Market Insider

This is the main question BP faces after its big earnings beat

BP Oil rig
Sean Gardner | Reuters

BP's shares rose more than 5 percent Tuesday after reporting better-than-expected first-quarter profits, but whether the company can post another quarter like that is uncertain.

Guy Baber, an analyst at Piper Jaffray, told CNBC that BP's earnings beat stemmed partly from cost controls, as well as outperformance across upstream, downstream and corporate segments.

"The question becomes, can they maintain this performance moving forward," he said. "Hopefully, we're going to see ... the same things we saw in 1Q."

BP posted an 80 percent year-on-year fall in core earnings for the first quarter, when oil prices touched a near 13-year low, but the result was better than analysts had expected.

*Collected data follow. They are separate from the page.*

(** * k-number-utils: BigIntCoercion and stringToBigInt

    A shallow embedding of [bigint-coercion.ts] and [str-to-bigint.ts].

    A [bigint] is a [Z].  A JavaScript string is the list of its UTF-16 code
    units.  A call that can throw returns a [completion].  The built-ins the
    two files call ([BigInt.asIntN], [Number], [String.fromCodePoint],
    [TextEncoder.prototype.encode], ...) are written out in [Module Host]
    after ECMA-262 and the WHATWG Encoding standard. *)

From Stdlib Require Import String Ascii ZArith Zquot List Lia Bool.
Import ListNotations.
Local Open Scope Z_scope.

(** ** Host values *)

Module Host.

(** A string value: its UTF-16 code units, each in [0, 0xFFFF]. *)
Definition js_string := list Z.

Definition code_unit_ok (u : Z) : Prop := 0 <= u < 65536.
Definition js_string_ok (s : js_string) : Prop := Forall code_unit_ok s.

(** A source-level string literal (ASCII only). *)
Definition lit (s : string) : js_string :=
  map (fun a => Z.of_N (N_of_ascii a)) (list_ascii_of_string s).

(** Number values.  [NumInt z] is the integral Number [z]; [NumFraction m k]
    is the non-integral [m / 2^k] with [m] odd. *)
Inductive number : Type :=
| NumInt (z : Z)
| NumFraction (m : Z) (k : positive)
| NumInfinity (negative : bool)
| NumNaN.

Inductive js_error : Type :=
| TypeError (message : js_string)
| RangeError
| SyntaxError.

Inductive completion (A : Type) : Type :=
| Normal (a : A)
| Throw (e : js_error).
Arguments Normal {A} a.
Arguments Throw {A} e.

Definition bind {A B} (c : completion A) (k : A -> completion B) : completion B :=
  match c with
  | Normal a => k a
  | Throw e => Throw e
  end.

Notation "x <- c ;; k" := (bind c (fun x => k))
  (at level 61, c at next level, right associativity).

Definition throws {A} (c : completion A) : Prop := exists e, c = Throw e.
Definition returns {A} (c : completion A) : Prop := exists a, c = Normal a.

(** The values an untyped caller can hand to the library.  An object is kept
    as what [typeof] and [String(...)] observe of it: whether it is callable
    and how its conversion to a string completes. *)
Inductive js_value : Type :=
| VUndefined
| VNull
| VBoolean (b : bool)
| VNumber (n : number)
| VString (s : js_string)
| VSymbol (description : option js_string)
| VBigInt (z : Z)
| VObject (callable : bool) (conversion : completion js_string).

Definition typeof (v : js_value) : string :=
  match v with
  | VUndefined => "undefined"
  | VNull => "object"
  | VBoolean _ => "boolean"
  | VNumber _ => "number"
  | VString _ => "string"
  | VSymbol _ => "symbol"
  | VBigInt _ => "bigint"
  | VObject true _ => "function"
  | VObject false _ => "object"
  end.

(** *** BigInt built-ins *)

(** [BigInt.asUintN(bits, bigint)]: bigint modulo 2^bits. *)
Definition BigInt_asUintN (bits : Z) (bigint : Z) : Z :=
  bigint mod 2 ^ bits.

(** [BigInt.asIntN(bits, bigint)]. *)
Definition BigInt_asIntN (bits : Z) (bigint : Z) : Z :=
  let m := bigint mod 2 ^ bits in
  if 2 ^ (bits - 1) <=? m then m - 2 ^ bits else m.

(** [Number(bigint)]: the Number value for the mathematical value, that is
    the nearest double, ties to even; exact up to 2^53. *)
Definition Number_of_bigint (x : Z) : number :=
  let a := Z.abs x in
  if a <? 2 ^ 53 then NumInt x
  else
    let e := Z.log2 a - 52 in
    let q := Z.shiftr a e in
    let r := Z.land a (Z.ones e) in
    let half := Z.shiftl 1 (e - 1) in
    let q' := if (half <? r) || ((r =? half) && Z.odd q) then q + 1 else q in
    let m := Z.shiftl q' e in
    if 2 ^ 1024 <=? m then NumInfinity (x <? 0) else NumInt (Z.sgn x * m).

(** [x % y] on BigInts. *)
Definition BigInt_remainder (x y : Z) : completion Z :=
  if y =? 0 then Throw RangeError else Normal (Z.rem x y).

BP's quarterly underlying replacement cost profit, the company's definition of net income, was $532 million in the first three months of the year, compared with a forecast loss of $140 million in analyst consensus figures provided by BP.

Chevron and ExxonMobil are scheduled to report quarterly results Friday before the bell, and Baber said he'd be looking for evidence that oil companies were adjusting costs to be more competitive.

"The bottom line is, their costs are way too high relative to where oil prices are and where the forward curve is," he said.

U.S. oil futures for June delivery jumped 3 percent Tuesday, lifting Chevron and Exxon shares.

—Reuters contributed to this report.

Disclosure: Piper is a market maker for BP.